=== Your goal ===
Find the word "Hand" below. Copy each line that has it.

=== Input data ===
===============

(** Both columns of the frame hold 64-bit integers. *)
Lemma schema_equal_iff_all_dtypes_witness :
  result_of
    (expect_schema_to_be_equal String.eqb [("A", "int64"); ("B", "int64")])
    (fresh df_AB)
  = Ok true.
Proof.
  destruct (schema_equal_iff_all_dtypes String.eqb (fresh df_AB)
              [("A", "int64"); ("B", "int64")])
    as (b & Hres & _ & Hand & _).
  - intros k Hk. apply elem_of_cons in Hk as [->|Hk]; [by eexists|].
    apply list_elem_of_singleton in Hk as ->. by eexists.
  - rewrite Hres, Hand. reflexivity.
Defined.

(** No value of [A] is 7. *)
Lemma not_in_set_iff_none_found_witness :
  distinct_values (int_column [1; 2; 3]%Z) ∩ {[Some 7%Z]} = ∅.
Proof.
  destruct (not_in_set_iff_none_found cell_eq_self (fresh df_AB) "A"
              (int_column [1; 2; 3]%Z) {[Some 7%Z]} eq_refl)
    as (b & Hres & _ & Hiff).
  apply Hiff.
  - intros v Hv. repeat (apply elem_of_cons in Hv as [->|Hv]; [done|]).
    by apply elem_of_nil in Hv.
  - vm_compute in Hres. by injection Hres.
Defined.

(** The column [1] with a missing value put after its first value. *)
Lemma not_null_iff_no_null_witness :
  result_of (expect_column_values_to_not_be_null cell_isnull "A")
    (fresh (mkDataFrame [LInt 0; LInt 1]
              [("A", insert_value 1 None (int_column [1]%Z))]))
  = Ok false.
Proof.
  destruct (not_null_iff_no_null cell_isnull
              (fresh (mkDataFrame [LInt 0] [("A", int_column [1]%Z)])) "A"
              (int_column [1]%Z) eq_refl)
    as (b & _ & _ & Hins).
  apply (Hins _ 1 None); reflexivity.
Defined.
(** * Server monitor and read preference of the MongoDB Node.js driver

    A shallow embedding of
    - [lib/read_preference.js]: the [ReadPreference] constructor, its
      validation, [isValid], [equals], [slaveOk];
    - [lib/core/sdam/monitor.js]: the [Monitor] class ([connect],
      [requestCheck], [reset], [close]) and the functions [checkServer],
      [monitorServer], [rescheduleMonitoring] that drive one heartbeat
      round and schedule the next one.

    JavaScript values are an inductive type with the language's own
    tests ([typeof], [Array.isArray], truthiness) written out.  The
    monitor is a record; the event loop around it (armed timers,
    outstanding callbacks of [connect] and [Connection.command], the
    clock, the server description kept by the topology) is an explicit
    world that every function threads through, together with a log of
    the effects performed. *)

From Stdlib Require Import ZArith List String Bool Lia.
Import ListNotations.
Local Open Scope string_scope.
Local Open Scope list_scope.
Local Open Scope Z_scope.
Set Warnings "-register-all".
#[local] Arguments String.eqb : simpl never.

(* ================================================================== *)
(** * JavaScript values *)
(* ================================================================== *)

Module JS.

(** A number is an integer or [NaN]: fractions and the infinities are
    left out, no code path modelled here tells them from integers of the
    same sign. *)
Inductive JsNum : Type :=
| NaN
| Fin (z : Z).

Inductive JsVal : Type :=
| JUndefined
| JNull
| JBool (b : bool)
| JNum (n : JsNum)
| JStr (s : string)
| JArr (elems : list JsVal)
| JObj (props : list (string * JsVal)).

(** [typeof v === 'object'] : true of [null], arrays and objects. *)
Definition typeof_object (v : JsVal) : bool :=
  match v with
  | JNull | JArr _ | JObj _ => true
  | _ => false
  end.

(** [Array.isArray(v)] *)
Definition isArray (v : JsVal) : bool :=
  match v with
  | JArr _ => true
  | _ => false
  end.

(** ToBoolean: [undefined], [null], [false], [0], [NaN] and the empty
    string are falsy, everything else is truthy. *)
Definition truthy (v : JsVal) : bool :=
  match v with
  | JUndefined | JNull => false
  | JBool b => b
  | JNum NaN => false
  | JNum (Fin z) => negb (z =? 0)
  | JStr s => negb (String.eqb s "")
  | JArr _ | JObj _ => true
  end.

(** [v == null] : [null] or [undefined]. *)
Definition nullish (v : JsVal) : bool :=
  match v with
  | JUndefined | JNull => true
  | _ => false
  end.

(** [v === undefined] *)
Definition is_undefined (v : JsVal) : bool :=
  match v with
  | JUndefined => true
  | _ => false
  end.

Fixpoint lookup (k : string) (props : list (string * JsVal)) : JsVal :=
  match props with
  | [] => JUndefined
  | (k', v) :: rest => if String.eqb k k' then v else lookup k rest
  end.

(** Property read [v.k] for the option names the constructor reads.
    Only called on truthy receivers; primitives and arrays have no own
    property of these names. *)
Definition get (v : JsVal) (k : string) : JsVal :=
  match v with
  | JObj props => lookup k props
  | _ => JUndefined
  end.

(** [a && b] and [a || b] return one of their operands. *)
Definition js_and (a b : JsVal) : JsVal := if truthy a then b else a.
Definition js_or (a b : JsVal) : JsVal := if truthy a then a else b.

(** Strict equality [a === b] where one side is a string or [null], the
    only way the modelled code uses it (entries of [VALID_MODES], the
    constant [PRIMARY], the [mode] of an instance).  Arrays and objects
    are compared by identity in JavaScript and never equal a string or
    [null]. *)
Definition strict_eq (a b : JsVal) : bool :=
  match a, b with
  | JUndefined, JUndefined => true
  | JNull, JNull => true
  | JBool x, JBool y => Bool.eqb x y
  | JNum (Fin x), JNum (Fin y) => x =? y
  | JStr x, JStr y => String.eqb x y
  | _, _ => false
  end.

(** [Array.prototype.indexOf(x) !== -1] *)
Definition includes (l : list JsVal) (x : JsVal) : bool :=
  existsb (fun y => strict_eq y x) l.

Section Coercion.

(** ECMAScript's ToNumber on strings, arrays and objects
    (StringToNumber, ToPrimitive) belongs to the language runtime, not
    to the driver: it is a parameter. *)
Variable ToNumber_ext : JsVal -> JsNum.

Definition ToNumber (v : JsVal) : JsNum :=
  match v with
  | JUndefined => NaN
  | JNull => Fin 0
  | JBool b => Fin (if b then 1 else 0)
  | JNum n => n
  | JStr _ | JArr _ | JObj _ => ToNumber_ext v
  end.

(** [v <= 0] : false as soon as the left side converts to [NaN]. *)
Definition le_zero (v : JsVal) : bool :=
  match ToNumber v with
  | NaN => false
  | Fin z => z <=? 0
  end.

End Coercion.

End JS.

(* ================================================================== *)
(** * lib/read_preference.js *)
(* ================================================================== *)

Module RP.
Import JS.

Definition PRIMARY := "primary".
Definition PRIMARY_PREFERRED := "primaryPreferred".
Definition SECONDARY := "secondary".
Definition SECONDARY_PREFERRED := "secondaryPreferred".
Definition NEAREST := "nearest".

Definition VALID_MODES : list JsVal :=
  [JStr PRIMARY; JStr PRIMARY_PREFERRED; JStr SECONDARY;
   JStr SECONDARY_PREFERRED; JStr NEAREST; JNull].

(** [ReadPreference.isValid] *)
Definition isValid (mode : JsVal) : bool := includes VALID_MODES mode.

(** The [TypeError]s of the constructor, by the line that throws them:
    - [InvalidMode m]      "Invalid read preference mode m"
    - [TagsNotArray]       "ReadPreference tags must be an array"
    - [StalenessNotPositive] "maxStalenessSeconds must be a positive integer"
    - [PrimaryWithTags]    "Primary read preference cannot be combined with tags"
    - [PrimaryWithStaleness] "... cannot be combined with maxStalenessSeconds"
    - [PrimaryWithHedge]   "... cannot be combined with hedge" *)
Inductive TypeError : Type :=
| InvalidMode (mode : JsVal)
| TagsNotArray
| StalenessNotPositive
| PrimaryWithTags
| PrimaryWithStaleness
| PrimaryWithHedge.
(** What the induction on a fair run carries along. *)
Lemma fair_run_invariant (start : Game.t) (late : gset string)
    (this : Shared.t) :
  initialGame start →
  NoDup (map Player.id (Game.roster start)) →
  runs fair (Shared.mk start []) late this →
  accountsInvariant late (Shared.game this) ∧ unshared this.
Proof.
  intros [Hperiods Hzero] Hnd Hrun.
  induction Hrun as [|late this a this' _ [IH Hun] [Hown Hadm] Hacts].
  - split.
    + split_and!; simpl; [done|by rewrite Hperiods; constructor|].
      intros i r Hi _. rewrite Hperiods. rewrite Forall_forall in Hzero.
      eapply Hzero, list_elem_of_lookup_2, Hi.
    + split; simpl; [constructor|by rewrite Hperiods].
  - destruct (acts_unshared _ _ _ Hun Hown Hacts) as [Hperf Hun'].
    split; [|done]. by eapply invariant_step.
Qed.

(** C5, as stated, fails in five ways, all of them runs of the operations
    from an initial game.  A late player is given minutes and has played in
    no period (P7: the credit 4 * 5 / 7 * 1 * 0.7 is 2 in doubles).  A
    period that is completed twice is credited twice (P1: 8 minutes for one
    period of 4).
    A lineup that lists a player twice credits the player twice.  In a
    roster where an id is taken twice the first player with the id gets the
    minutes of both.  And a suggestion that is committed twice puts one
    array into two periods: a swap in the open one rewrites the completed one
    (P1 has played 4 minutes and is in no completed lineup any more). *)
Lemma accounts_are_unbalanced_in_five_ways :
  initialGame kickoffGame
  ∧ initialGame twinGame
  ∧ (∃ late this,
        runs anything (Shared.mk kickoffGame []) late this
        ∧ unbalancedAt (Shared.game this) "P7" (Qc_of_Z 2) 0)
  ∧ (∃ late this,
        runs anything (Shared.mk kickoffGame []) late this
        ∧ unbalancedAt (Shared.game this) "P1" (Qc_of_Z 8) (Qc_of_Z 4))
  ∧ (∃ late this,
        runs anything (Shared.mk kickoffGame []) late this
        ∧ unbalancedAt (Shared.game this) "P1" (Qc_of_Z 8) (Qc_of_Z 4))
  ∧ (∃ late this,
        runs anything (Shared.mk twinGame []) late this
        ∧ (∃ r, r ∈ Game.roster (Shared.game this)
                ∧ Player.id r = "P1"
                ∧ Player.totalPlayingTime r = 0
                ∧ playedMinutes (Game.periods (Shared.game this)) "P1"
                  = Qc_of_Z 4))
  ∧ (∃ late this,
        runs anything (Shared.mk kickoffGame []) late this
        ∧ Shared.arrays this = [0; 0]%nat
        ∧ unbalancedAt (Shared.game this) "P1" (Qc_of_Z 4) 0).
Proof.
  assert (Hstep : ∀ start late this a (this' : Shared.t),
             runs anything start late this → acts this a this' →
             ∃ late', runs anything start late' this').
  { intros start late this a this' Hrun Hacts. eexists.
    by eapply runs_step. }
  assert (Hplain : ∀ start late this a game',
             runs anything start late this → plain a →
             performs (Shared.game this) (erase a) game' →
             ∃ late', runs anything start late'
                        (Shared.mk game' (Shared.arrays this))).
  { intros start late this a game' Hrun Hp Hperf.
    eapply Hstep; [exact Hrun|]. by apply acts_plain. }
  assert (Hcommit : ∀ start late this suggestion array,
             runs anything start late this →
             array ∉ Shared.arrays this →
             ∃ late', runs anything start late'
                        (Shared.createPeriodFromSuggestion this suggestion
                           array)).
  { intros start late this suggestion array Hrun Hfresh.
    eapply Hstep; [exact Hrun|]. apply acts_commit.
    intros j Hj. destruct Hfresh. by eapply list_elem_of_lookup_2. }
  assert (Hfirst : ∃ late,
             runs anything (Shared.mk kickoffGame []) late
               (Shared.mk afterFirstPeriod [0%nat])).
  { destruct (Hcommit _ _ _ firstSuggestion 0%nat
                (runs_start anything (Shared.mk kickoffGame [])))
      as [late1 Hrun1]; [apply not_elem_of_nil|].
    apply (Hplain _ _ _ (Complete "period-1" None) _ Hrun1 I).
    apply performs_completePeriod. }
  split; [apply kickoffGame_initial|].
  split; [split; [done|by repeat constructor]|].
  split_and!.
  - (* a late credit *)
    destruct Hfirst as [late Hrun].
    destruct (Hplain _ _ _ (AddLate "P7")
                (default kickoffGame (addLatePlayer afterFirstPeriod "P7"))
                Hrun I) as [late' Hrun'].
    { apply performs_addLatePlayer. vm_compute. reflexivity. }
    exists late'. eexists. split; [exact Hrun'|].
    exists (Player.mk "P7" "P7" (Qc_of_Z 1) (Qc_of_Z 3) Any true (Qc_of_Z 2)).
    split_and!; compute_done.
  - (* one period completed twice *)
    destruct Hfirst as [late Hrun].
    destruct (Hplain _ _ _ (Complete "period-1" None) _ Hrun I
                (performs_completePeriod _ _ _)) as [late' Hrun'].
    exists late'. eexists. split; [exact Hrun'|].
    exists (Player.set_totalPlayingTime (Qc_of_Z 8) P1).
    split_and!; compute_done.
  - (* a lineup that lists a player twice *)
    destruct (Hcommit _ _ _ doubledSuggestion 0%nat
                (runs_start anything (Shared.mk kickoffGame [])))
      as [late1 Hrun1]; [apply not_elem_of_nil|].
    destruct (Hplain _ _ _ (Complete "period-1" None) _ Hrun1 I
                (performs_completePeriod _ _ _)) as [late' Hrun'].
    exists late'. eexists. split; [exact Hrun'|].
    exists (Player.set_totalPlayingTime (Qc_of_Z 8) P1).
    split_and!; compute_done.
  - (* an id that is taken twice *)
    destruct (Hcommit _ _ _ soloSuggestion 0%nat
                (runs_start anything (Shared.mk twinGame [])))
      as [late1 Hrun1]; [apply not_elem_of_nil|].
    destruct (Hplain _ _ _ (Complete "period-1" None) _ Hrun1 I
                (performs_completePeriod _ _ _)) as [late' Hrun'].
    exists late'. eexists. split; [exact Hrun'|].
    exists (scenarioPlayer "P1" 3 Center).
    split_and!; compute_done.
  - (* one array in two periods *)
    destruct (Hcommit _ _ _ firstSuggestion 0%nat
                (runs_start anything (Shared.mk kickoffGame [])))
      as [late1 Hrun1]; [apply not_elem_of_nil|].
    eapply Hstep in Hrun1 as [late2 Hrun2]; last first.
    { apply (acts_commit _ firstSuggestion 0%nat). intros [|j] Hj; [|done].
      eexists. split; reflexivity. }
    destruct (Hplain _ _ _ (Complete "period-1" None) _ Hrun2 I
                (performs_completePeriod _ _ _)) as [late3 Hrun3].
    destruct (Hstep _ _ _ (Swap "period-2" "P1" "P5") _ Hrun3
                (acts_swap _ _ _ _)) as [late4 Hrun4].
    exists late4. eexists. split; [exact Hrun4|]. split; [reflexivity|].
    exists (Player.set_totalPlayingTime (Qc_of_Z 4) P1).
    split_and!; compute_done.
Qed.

===============

=== Solution for this problem ===
    as (b & Hres & _ & Hand & _).
  - rewrite Hres, Hand. reflexivity.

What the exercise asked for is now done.